Study design, materials and methods
The distance from the sphincter origin in the urethra to the BN was measured using a flexible urethral cystoscope with ruler (Olympus, Tokyo, Japan) in 43 men undergoing routine urethrocystoscopy for bladder cancer. And this was compared with the FPL measured from the urethral pressure profile (UPP) using Solar urodynamic equipment (Laborie, NH, USA). In the UPP trace, FUL was divided into the first half length, from the point when the pressure rises until the pressure reaches the maximum point, and the second half length, from the maximum point until the pressure is not measured. UPP traces were divided into group A and group B. Group A is a case where the first half of the trace is longer than the second half of the trace, and Group B is a case where the first half of the trace is shorter than the second half of the trace.
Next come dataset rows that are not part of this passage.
Lemma fine_insert_tool n s : n ∉ tl_name <$> bx_tools s -> fine s (insert_tool n s).2.
Proof.
  intros Hn. unfold insert_tool. rewrite get_bind. apply (keeps_bind stocked evolves); [apply fine_id|]. intros Hs i s1 (-> & Hx & Ht & _)%tool_id_run _.
  destruct (match n with Some n => (255 <? chars_of n)%Z | None => false end); [apply (keeps_refl stocked evolves)|].
  destruct (match n with Some _ => _ | None => false end); [apply (keeps_refl stocked evolves)|]. cbn [mmodify mbind_ mret snd].
  apply fine_tool; simpl; [lia | by rewrite Ht | rewrite Ht; by apply fresh_tool].
Qed.
Lemma insert_tool_run n s t s1 : insert_tool n s = (Ok t, s1) -> t ∈ bx_tools s1.
Proof.
  unfold insert_tool. rewrite get_bind. intros H. first_step H as [[i|e] s2] eqn:E; [|done].
  destruct (match n with Some n => (255 <? chars_of n)%Z | None => false end); [done|]. destruct (match n with Some _ => _ | None => false end); [done|].
  injection H as <- <-. simpl. set_solver.
Qed.

Lemma fine_insert_config tool t src a b c cfg sch s : is_Some (tool_of tool (bx_tools s)) -> fine s (insert_tool_config tool t src a b c cfg sch s).2.
Proof.
  intros Ho. unfold insert_tool_config. rewrite get_bind. apply (keeps_bind stocked evolves).
  { destruct src as [v|]; [|apply (keeps_refl stocked evolves)]. destruct (bx_configs s !! v); apply (keeps_refl stocked evolves). }
  intros _ source s1 Hs _. assert (s1 = s) as -> by (destruct src as [v|]; [destruct (bx_configs s !! v)|]; by simplify_eq Hs).
  clear Hs. apply (keeps_bind stocked evolves); [apply fine_id|]. intros Hs i s1 (-> & Hx & Ht & Hc & _)%tool_id_run _.
  destruct (taken _ _ _) eqn:Et; [apply (keeps_refl stocked evolves)|]. cbn [mmodify mbind_ mret snd].
  apply fine_config; simpl; [lia | rewrite Hc; by apply fresh_config | by rewrite Ht | by rewrite Hc].
Qed.
Lemma fine_set_status c st s r : bx_configs s !! c = Some r -> rank (tc_status r) <= rank st -> fine s (set_tool_config_status c st s).2.
Proof. intros Hr Hk. unfold set_tool_config_status. rewrite get_bind, Hr. by apply fine_config_status. Qed.
Lemma fine_owned_config t c : respects fine (owned_config (P := P) t c).
Proof.
  apply respects_bind; [apply _ | apply fine_asks|]. intros [r|]; [case_bool_decide|]; first [apply respects_ret; apply _ | apply respects_raise; apply _].
Qed.
Lemma owned_config_run t c s r s1 : owned_config t c s = (Ok r, s1) -> s1 = s /\ bx_configs s !! c = Some r /\ tc_tenant r = t.
Proof.
  unfold owned_config, get_tool_config, tool_asks, mbind_, mget, mret. destruct (bx_configs s !! c) as [x|]; [|done]. case_bool_decide; [|done]. by intros [= -> ->].
Qed.
Lemma fine_reread c : respects fine (reread (P := P) c).
Proof. apply respects_bind; [apply _ | apply fine_asks|]. intros. apply fine_present. Qed.

Lemma fine_insert_binding v c : respects fine (insert_tool_binding (P := P) v c).
Proof.
  intros s. unfold insert_tool_binding. rewrite get_bind.
  apply (keeps_bind stocked evolves); [apply fine_present|]. intros _ version s1 [Hv ->]%present_run _.
  apply (keeps_bind stocked evolves); [apply fine_present|]. intros _ agent s1 [Ha ->]%present_run _.
  apply (keeps_bind stocked evolves); [apply fine_present|]. intros _ config s1 [Hc ->]%present_run _.
  case_bool_decide as Heq; [|apply (keeps_refl stocked evolves)]. apply (keeps_bind stocked evolves); [apply fine_id|].
  intros _ i s1 (-> & _ & _ & Hcs & _ & Hag & Hve)%tool_id_run _. cbn [mmodify mbind_ mret snd negb].
  apply (fine_binding s1 {| tb_id := _; tb_version := v; tb_config := c |} (an_tenant agent)); simpl.
  - unfold tenant_of_version. rewrite Hve, Hv. simpl. by rewrite Hag, Ha.
  - rewrite Hcs, Hc. simpl. by rewrite Heq.
Qed.
Lemma fine_list_bindings t v : respects fine (list_tool_bindings_by_agent_version (P := P) t v).
Proof. intros s. unfold list_tool_bindings_by_agent_version. rewrite get_bind. case_bool_decide; apply (keeps_refl stocked evolves). Qed.

(** A batch of published configurations. *)
Lemma published_listed t ids s x : stocked s -> x ∈ published_pairs t ids s -> listed t ids x s.
Proof.
  intros Hs ([c r] & Hin & H)%list_elem_of_omap. apply elem_of_map_to_list in Hin. simpl in H. destruct (tool_of (tc_tool r) (bx_tools s)) as [tl|] eqn:Et; [|done].
  simpl in H. case_bool_decide as Hb; [|done]. injection H as <-. destruct Hb as (H1 & H2 & H3). split_and!; try done. simpl. exists r. split; [done | apply moves_on_refl].
Qed.
Lemma fine_batch t ids : respects fine (list_published_tool_configs_with_tools_by_config_ids (P := P) t ids).
Proof.
  intros s. unfold list_published_tool_configs_with_tools_by_config_ids. case_bool_decide; [apply (keeps_refl stocked evolves)|]. rewrite get_bind.
  destruct (bx_batches s !! (t, ids)) eqn:E; [apply (keeps_refl stocked evolves)|]. apply fine_batches. intros Hs t' ids' rows x.
  rewrite lookup_insert_Some. intros [[[= <- <-] <-]|[_ Hrows]] Hx; [by apply published_listed | by eapply (sk_batches s Hs)].
Qed.
Lemma batch_run t ids s rows s1 : stocked s -> list_published_tool_configs_with_tools_by_config_ids t ids s = (Ok rows, s1) ->
  forall x, x ∈ rows -> listed t ids x s1.
Proof.
  intros Hs H x Hx. unfold list_published_tool_configs_with_tools_by_config_ids in H. case_bool_decide.
  { injection H as <- <-. by apply not_elem_of_nil in Hx. }
  rewrite get_bind in H. destruct (bx_batches s !! (t, ids)) eqn:E; injection H as <- <-; [by eapply (sk_batches s Hs)|]. by apply (published_listed t ids s).
Qed.
End operations.

Inductive tool_request : Type :=
  | OfAgents (q : agent_request)
  | ImportTool (tenant : uuid) (url : string) (response : string + string) (principal : string)
  | CreateToolConfig (tenant : uuid) (q : ToolConfigCreate) (principal : string)
  | PublishToolConfig (tenant c : uuid) (principal : string)
  | DeprecateToolConfig (tenant c : uuid) (principal : string)
  | DisableToolConfig (tenant c : uuid) (principal : string)
  | BindTool (tenant v c : uuid) (principal : string)
  | RetrieveTools (tenant rag_config : uuid) (text : string) (top_k : option Z) (version : option uuid)
  | ExpireBatch (tenant : uuid) (ids : gset uuid).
And then we analyzed the urodynamic test results and medical records to investigate whether there were any factors that showed differences between the two groups.
Results
The average length from the bladder neck to the center of the urethral sphincter measured with urethrocystoscopy was 3.2± 0.9cm, and the average length from the center of the urethral sphincter to the beginning of the urethral sphincter was 1.2± 0.5 cm. In the UPP trace, the length of the first half was 3.8± 1.9 cm and the length of the second half was 5.6 ± 3.2cm. From this, Group A was considered an accurate measurement, and Group B was considered an inaccurate measurement. Among 272 urodynamic reports, 58 reports were excluded. UPP was not performed in 16 cases, FPL measured in the test and FPL in the trace was different in 20 cases, and 22 cases requested after radical prostatectomy. Among a total of 214 reports, 56 reports (26.2%, 56/214) were in group A and 158 reports (73.8%, 158/214) were in group B. In group A, 12 out of 56 patients (21.4%, 12/56) were classified as neuropathic bladder, and in group B, 34 out of 158 (21.5%, 34/158) patients were classified as neuropathic bladder. At the time of examination, 8 cases in group A (14.3%, 8/26), in group B, 20 cases (12.7%, 20/158) had indwelling catheter.
Interpretation of results
Neuropathic bladder was not a confounding variable for FPL measurements. Also, urological procedure of the urethra was not a confounding variable affecting the accuracy of FPL measurement. No clinical variables showed significant differences between the two groups.
Concluding message
In men with lower urinary tract symptoms, FPL often does not represent the AUL well, especially the length from the beginning of the urethral sphincter to the center of the sphincter. However, the clinical variables confounding the FPL measurements are not clear. Therefore, in order to accurately determine the functional urethral length in men, it is essential to refer to the FPL trace as well as the FPL measurement.